Supreme Court of Georgia.
Decided January 28, 1987.
*632 William Rhymer, for appellant.
Timothy G. Madison, District Attorney, T. David Motes, John G. Wilbanks, Jr., Assistant District Attorneys, for appellee.
WELTNER, Justice.
James Wallace Cooper was found guilty of aggravated sodomy and sentenced to a term of twenty years in the penitentiary. The Court of Appeals affirmed his conviction. Cooper v. State, 180 Ga. App. 37 (348 SE2d 486) (1986). We granted Cooper's application for certiorari to consider the elements of the crime of aggravated sodomy, as defined by OCGA § 16-6-2, in light of the holding in Drake v. State, 239 Ga. 232 (236 SE2d 748) (1977).
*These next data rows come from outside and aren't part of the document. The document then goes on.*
(** X12: on the reference platform, for a file whose resources of the
    requested kind have integer identifiers, [getResourcesFromDLL] with data
    returns exactly those resources: one triple per identifier, in directory
    order, with the whole payload the identifier resolves to; and it leaves
    every file as it was. *)
Theorem X12_extraction_returns_the_resources_of_the_kind
    (filename : PyPath) (kind : Z) (dir : list Entry) (w : World) :
  disk w !! path_text filename = Some dir ->
  resource_id kind = true ->
  integer_named kind dir = true ->
  let r := @getResourcesFromDLL World P filename kind true w in
  out r =
    Returned (map (fun name => ItemData kind name (entry_data kind name dir))
                  (names_of_kind kind dir)) /\
  disk (world r) = disk w.
Proof.
  intros Hdisk Hkind Hdir r. split.
  - unfold r.
    rewrite (getResourcesFromDLL_extracts py3 propagate filename kind dir w
               Hdisk (resource_id_passes kind Hkind)).
    now rewrite presented_names.
  - apply (@getResourcesFromDLL_keeps World _ P disk
             (ref_read_only py3 propagate)).
Qed.

(** X13: on the reference platform, adding (or deleting) one resource leaves
    every other file untouched and, in the target, leaves every other
    (kind, name) resolving to the entry it resolved to before. *)
Theorem X13_add_leaves_other_resources_alone
    (target : PyPath) (data : option (list Byte.byte)) (kind : Z)
    (name : ResName) (dir : list Entry) (w : World) :
  disk w !! path_text target = Some dir ->
  path_text target ∉ locked w ->
  let r := @addResourceToFile World P target data kind name w in
  (forall other, other <> path_text target ->
                 disk (world r) !! other = disk w !! other) /\
  exists dir',
    disk (world r) !! path_text target = Some dir' /\
    forall kind' name',
      kind' <> kind \/ name' <> name ->
      find_entry kind' name' dir' = find_entry kind' name' dir.
Proof.
  intros Hdisk Hfree r.
  destruct (addResourceToFile_disk target data kind name dir w Hdisk Hfree)
    as [_ [Hd _]].
  fold r in Hd. rewrite Hd. split.
  - intros other Hother. now rewrite lookup_insert_ne.
  - eexists. split; [apply lookup_insert_eq |].
    intros kind' name' Hne. now apply apply_staged_other.
Qed.

End ReferenceProperties.

Section CopyRuns.
Context {W : Type} `{Platform W}.

Lemma addResourceToFile_open_failure target_filename data resource_kind
    res_name w w1 :
  k32_BeginUpdateResource (filename_charset target_filename) target_filename
    false w = (FRet 0, w1) ->
  addResourceToFile target_filename data resource_kind res_name w =
  mkRun (Raised (WinError (GetLastError w1))) w1
        [EvBeginUpdateResource (filename_charset target_filename)
           target_filename false].
Proof.
  intros Hbegin. unfold addResourceToFile.
  now rewrite bind_run, _openFileWindowsResources_run, Hbegin.
Qed.

(** [copyResourcesFromFileToFile] when something was extracted and every call
    of the session is accepted. *)
Lemma copyResourcesFromFileToFile_run_ok source_filename target_filename
    resource_kind w it rest update_handle committed w1 w3 :
  let g := getResourcesFromDLL source_filename resource_kind true w in
  out g = Returned (it :: rest) ->
  k32_BeginUpdateResource (filename_charset target_filename) target_filename
    false (world g) = (FRet update_handle, w1) ->
  update_handle <> 0 ->
  let loop := copy_loop update_handle resource_kind (it :: rest) w1 in
  out loop = Returned tt ->
  k32_EndUpdateResource Narrow update_handle false (world loop)
    = (FRet committed, w3) ->
  committed <> 0 ->
  let r := copyResourcesFromFileToFile source_filename target_filename
             resource_kind w in
  out r = Returned PyNone /\ world r = w3.
Proof.
  intros g Hg Hbegin Hh loop Hloop Hend Hc r. subst r.
  apply Z.eqb_neq in Hh, Hc.
  unfold copyResourcesFromFileToFile. rewrite bind_run. fold g. rewrite Hg.
  rewrite bind_run, _openFileWindowsResources_run, Hbegin, Hh.
  cbn [out world events]. rewrite bind_run. fold loop. rewrite Hloop.
  rewrite bind_run, _closeFileWindowsResources_run, Hend, Hc.
  split; reflexivity.
Qed.

End CopyRuns.

Section ReferenceCopy.
Import Reference.
Variables py3 propagate : bool.
Abbreviation P := (platform py3 propagate).

Lemma ref_read_only_locks :
  @ReadOnlyQueries World _ P (fun w => (disk w, locked w)).
Proof.
  split; intros; cbn [k32_LoadLibraryEx k32_EnumResourceNames k32_FreeLibrary
    k32_FindResource k32_SizeofResource k32_LoadResource k32_LockResource
    ctypes_string_at k32_FreeResource platform].
  - unfold ref_LoadLibraryEx. now destruct (disk w !! path_text fn).
  - unfold ref_EnumResourceNames.
    destruct (negb (int_argument_ok kind)); [reflexivity |].
    destruct (libs w !! h); [| reflexivity].
    now destruct (names_of_kind kind l).
  - unfold ref_FreeLibrary. now destruct (libs w !! h).
  - unfold ref_FindResource. destruct (libs w !! h); [| reflexivity].
    now destruct (find_entry kind name l).
  - unfold ref_SizeofResource. now destruct (block r w).
  - unfold ref_LoadResource. now destruct (block r w).
  - unfold ref_LockResource. now destruct (block h w).
  - unfold ref_string_at. destruct (size =? 0); [reflexivity |].
    destruct (mapped w !! ptr); [| reflexivity].
    now destruct ((0 <? size) && (size <=? Z.of_nat (length l))).
  - reflexivity.
Qed.

(** The names enumerated for a kind are the names of its entries. *)
Lemma in_names_of_kind kind dir name :
  In name (names_of_kind kind dir) <->
  exists e, In e dir /\ e_kind e = kind /\ e_name e = name.
Proof.
  unfold names_of_kind.
  rewrite <- list_elem_of_In, elem_of_remove_dups, list_elem_of_In, in_map_iff.
  split.
  - intros [e [Hname Hin]]. apply filter_In in Hin as [Hin Hkind].
    apply Z.eqb_eq in Hkind. now exists e.
  - intros [e [Hin [Hkind Hname]]]. exists e. split; [exact Hname |].
    apply filter_In. split; [exact Hin | now apply Z.eqb_eq].
Qed.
The victim in this case was a five-year-old female who had been left with Cooper at the home of her grandmother. Cooper was eighteen years of age. From the evidence it could be found that Cooper placed his penis in the victim's anus, and that as a result of this contact, the victim became infected with a venereal disease. The testimony of the victim fails to indicate that she resisted Cooper, or that Cooper used physical force to accomplish the act.
1. Cooper contends that, under the authority of Drake, supra, his conviction must be reversed, as there was no evidence that he employed physical force to overcome resistance from the five-year-old victim.
Drake, supra, was a forcible rape case, the victim being the nine-year-old daughter of the defendant. In that case we upheld a conviction because the element of force was supplied by the child's fear that her father would beat either her or her mother if she resisted his advances.
2. A five-year-old child cannot consent to any sexual act. See McFall v. State, 235 Ga. 105, 106 (218 SE2d 839) (1975); Drake, supra. Sexual acts directed to such a child are, in law, forcible and against the will. Carter v. State, 122 Ga. App. 21 (176 SE2d 238) (1970).
3. Cooper assigns as error the trial court's refusal to charge on request, as a lesser-included offense, the elements of child molestation as defined by OCGA § 16-6-4. Under the evidence in this case, such a charge would have been inappropriate, as the victim testified that Cooper did the act, and Cooper denied it. There was no error.
Judgment affirmed. All the Justices concur.